= Beginning of Section =

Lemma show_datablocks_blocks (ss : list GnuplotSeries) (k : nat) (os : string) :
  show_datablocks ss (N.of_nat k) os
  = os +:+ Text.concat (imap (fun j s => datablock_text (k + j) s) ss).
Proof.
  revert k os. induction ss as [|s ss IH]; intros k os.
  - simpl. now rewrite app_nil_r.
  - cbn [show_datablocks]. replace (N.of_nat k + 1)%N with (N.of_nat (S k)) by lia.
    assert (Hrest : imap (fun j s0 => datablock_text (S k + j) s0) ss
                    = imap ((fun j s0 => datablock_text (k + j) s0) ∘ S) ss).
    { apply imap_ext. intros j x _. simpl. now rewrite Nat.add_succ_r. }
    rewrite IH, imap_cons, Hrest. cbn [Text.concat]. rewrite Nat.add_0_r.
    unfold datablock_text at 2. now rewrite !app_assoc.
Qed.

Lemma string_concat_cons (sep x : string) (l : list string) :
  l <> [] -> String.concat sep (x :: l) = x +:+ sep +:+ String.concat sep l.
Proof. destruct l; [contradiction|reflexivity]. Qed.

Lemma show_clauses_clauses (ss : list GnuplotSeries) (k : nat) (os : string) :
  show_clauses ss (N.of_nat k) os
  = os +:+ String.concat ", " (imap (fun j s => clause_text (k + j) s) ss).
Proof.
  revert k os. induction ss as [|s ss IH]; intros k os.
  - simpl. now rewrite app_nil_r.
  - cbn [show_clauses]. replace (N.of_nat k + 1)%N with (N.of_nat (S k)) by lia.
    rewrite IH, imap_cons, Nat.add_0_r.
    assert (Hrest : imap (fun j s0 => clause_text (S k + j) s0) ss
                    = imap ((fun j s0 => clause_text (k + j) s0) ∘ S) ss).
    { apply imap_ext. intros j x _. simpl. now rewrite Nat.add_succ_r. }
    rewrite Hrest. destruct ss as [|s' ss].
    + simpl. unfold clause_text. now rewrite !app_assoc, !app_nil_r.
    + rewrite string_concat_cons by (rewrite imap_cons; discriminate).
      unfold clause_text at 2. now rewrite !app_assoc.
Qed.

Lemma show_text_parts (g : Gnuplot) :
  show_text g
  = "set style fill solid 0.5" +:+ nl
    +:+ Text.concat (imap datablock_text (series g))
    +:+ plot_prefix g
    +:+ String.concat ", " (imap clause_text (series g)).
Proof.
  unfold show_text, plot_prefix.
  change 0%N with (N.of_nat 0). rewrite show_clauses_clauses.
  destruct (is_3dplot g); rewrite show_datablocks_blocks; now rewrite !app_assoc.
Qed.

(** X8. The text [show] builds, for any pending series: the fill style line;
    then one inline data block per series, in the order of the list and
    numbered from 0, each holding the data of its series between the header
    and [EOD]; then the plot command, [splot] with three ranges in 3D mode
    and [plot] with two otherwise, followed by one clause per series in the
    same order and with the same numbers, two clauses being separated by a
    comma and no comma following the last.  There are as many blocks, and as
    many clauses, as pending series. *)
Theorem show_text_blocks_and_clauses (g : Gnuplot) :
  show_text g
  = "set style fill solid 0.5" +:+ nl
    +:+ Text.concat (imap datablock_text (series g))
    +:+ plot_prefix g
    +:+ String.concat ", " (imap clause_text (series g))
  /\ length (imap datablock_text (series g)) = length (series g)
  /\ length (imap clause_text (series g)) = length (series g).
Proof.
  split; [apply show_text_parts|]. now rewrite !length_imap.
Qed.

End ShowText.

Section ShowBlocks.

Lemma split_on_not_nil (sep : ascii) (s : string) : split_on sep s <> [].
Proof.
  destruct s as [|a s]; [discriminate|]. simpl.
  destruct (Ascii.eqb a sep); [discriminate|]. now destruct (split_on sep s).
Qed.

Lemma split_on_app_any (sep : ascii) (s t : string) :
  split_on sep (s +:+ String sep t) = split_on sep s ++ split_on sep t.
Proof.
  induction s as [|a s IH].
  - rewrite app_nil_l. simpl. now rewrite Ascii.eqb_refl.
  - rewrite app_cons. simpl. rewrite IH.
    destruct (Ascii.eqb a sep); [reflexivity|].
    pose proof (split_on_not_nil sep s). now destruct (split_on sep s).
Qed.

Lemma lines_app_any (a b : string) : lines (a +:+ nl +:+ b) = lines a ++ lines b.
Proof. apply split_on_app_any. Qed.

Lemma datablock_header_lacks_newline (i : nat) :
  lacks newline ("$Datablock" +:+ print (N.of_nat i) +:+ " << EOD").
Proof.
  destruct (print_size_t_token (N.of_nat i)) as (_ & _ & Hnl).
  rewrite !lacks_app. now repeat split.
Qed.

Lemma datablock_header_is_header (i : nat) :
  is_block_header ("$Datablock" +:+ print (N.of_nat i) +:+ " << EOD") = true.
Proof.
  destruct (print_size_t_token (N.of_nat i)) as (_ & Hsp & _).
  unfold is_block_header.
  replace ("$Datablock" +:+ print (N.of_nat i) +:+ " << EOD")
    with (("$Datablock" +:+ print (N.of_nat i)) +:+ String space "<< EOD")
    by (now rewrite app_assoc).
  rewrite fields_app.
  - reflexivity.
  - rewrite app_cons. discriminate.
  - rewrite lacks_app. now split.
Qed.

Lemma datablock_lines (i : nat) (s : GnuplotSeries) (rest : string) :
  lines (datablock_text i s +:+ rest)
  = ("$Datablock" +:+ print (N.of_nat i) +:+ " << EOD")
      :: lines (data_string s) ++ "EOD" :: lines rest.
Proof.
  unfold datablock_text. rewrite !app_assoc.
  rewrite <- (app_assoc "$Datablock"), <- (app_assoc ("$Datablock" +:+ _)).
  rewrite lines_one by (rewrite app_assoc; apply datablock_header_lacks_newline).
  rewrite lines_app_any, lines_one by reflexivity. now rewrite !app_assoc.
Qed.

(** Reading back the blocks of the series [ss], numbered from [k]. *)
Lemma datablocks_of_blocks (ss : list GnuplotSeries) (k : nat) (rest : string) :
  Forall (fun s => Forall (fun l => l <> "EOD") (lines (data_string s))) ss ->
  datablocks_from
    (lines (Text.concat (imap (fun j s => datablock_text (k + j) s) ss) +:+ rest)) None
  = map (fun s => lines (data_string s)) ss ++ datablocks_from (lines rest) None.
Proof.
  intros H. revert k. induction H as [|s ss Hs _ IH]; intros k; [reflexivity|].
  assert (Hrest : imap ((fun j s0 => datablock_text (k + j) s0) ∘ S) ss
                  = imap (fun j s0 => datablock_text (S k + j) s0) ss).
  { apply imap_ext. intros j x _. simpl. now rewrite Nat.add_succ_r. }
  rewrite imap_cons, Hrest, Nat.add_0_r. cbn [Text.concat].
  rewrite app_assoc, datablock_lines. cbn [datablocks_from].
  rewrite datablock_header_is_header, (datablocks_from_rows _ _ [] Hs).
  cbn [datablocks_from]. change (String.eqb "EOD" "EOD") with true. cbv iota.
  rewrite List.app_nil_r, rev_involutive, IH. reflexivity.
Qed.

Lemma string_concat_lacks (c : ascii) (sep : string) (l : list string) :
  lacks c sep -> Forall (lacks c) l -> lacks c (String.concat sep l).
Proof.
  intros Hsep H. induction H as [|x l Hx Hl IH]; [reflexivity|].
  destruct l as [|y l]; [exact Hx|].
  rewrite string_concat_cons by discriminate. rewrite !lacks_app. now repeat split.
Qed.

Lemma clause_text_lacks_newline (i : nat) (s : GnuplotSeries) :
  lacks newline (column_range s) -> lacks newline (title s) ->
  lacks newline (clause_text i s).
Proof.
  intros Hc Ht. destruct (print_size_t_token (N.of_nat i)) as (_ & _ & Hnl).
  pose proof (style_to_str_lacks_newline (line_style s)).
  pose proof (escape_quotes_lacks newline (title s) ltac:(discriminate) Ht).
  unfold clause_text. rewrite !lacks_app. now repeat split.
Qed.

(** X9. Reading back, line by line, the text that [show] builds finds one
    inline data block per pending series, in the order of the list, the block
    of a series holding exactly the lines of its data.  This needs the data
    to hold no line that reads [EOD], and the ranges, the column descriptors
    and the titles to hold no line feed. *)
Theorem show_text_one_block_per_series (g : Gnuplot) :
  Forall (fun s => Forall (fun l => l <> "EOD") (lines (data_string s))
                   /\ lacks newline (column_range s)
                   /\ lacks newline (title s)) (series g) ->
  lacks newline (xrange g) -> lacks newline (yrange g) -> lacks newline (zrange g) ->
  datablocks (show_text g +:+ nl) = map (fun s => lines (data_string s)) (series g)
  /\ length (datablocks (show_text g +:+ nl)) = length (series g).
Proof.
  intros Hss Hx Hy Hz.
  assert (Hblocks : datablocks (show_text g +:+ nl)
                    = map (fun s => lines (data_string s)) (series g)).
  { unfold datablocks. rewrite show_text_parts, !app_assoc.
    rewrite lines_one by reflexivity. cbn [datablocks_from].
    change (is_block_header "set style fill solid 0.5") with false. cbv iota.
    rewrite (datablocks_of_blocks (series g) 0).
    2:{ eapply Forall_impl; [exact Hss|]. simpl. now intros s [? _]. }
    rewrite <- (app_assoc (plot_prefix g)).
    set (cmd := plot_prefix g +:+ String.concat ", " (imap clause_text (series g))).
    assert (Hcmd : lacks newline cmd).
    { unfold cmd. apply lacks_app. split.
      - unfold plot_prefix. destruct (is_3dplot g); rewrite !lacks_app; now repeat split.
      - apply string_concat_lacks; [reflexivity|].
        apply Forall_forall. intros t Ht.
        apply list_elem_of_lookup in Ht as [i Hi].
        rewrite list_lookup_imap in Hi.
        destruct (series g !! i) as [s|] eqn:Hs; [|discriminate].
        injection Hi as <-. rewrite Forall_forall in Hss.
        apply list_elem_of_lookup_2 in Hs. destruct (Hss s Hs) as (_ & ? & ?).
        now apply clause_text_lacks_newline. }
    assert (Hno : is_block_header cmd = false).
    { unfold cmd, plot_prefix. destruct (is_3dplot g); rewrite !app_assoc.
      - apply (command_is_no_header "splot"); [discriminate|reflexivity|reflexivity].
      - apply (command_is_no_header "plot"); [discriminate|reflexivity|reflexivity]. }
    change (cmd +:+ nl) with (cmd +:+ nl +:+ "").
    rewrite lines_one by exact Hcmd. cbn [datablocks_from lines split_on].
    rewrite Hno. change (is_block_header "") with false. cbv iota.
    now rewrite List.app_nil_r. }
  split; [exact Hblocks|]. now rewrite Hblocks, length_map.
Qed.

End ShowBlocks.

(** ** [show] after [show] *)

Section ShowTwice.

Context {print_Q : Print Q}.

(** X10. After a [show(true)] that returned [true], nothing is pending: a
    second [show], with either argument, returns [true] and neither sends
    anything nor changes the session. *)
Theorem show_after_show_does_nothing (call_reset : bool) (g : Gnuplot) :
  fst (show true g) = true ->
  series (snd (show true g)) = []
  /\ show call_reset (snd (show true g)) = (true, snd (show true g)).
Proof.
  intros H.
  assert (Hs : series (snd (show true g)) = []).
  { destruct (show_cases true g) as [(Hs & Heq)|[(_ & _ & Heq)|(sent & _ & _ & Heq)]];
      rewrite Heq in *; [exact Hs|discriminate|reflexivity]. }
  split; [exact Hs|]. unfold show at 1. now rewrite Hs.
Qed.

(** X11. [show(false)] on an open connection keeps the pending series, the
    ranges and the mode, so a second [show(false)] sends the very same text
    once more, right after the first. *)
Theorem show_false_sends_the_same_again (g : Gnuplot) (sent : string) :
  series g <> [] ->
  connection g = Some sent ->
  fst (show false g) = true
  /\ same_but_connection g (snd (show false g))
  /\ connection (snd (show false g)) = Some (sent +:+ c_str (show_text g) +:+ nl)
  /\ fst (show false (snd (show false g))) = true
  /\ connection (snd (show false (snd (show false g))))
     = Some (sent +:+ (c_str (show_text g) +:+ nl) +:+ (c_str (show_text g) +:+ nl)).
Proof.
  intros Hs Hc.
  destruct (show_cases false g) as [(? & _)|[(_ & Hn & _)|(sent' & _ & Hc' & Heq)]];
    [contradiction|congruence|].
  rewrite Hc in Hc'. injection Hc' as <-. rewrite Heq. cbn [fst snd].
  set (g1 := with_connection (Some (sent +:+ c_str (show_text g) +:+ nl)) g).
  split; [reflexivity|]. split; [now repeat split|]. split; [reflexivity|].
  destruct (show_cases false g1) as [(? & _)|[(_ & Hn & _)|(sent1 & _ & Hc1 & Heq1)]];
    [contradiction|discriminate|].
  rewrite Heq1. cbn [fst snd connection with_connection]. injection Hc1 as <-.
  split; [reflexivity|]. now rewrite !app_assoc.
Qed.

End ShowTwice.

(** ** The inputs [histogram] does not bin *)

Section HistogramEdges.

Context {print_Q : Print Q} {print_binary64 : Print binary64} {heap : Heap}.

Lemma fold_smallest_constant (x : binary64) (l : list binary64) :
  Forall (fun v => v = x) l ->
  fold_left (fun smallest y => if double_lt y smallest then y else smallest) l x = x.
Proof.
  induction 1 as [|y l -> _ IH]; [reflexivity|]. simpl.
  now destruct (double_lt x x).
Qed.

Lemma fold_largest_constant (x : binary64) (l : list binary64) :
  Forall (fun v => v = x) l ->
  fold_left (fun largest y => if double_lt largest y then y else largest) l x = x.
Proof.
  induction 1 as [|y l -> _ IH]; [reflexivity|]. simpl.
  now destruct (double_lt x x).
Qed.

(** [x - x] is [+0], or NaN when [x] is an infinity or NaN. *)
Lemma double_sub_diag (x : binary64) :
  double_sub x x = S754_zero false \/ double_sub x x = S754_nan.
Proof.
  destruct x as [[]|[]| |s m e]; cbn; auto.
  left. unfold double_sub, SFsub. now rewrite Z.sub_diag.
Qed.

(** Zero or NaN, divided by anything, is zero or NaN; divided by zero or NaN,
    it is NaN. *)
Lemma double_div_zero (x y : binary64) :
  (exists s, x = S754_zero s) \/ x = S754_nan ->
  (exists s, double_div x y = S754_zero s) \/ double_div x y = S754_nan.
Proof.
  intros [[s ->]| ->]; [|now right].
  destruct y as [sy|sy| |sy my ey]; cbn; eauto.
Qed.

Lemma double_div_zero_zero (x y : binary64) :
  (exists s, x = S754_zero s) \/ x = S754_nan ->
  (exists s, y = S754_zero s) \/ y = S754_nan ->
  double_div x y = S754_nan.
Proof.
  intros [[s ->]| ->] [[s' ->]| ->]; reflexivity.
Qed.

= End of Section =

▶ **Work instructions**:
Check the data for the word "Hcmd" and pull out the lines that have it.

▶ **Result of the exercise**:
    assert (Hcmd : lacks newline cmd).
    rewrite lines_one by exact Hcmd. cbn [datablocks_from lines split_on].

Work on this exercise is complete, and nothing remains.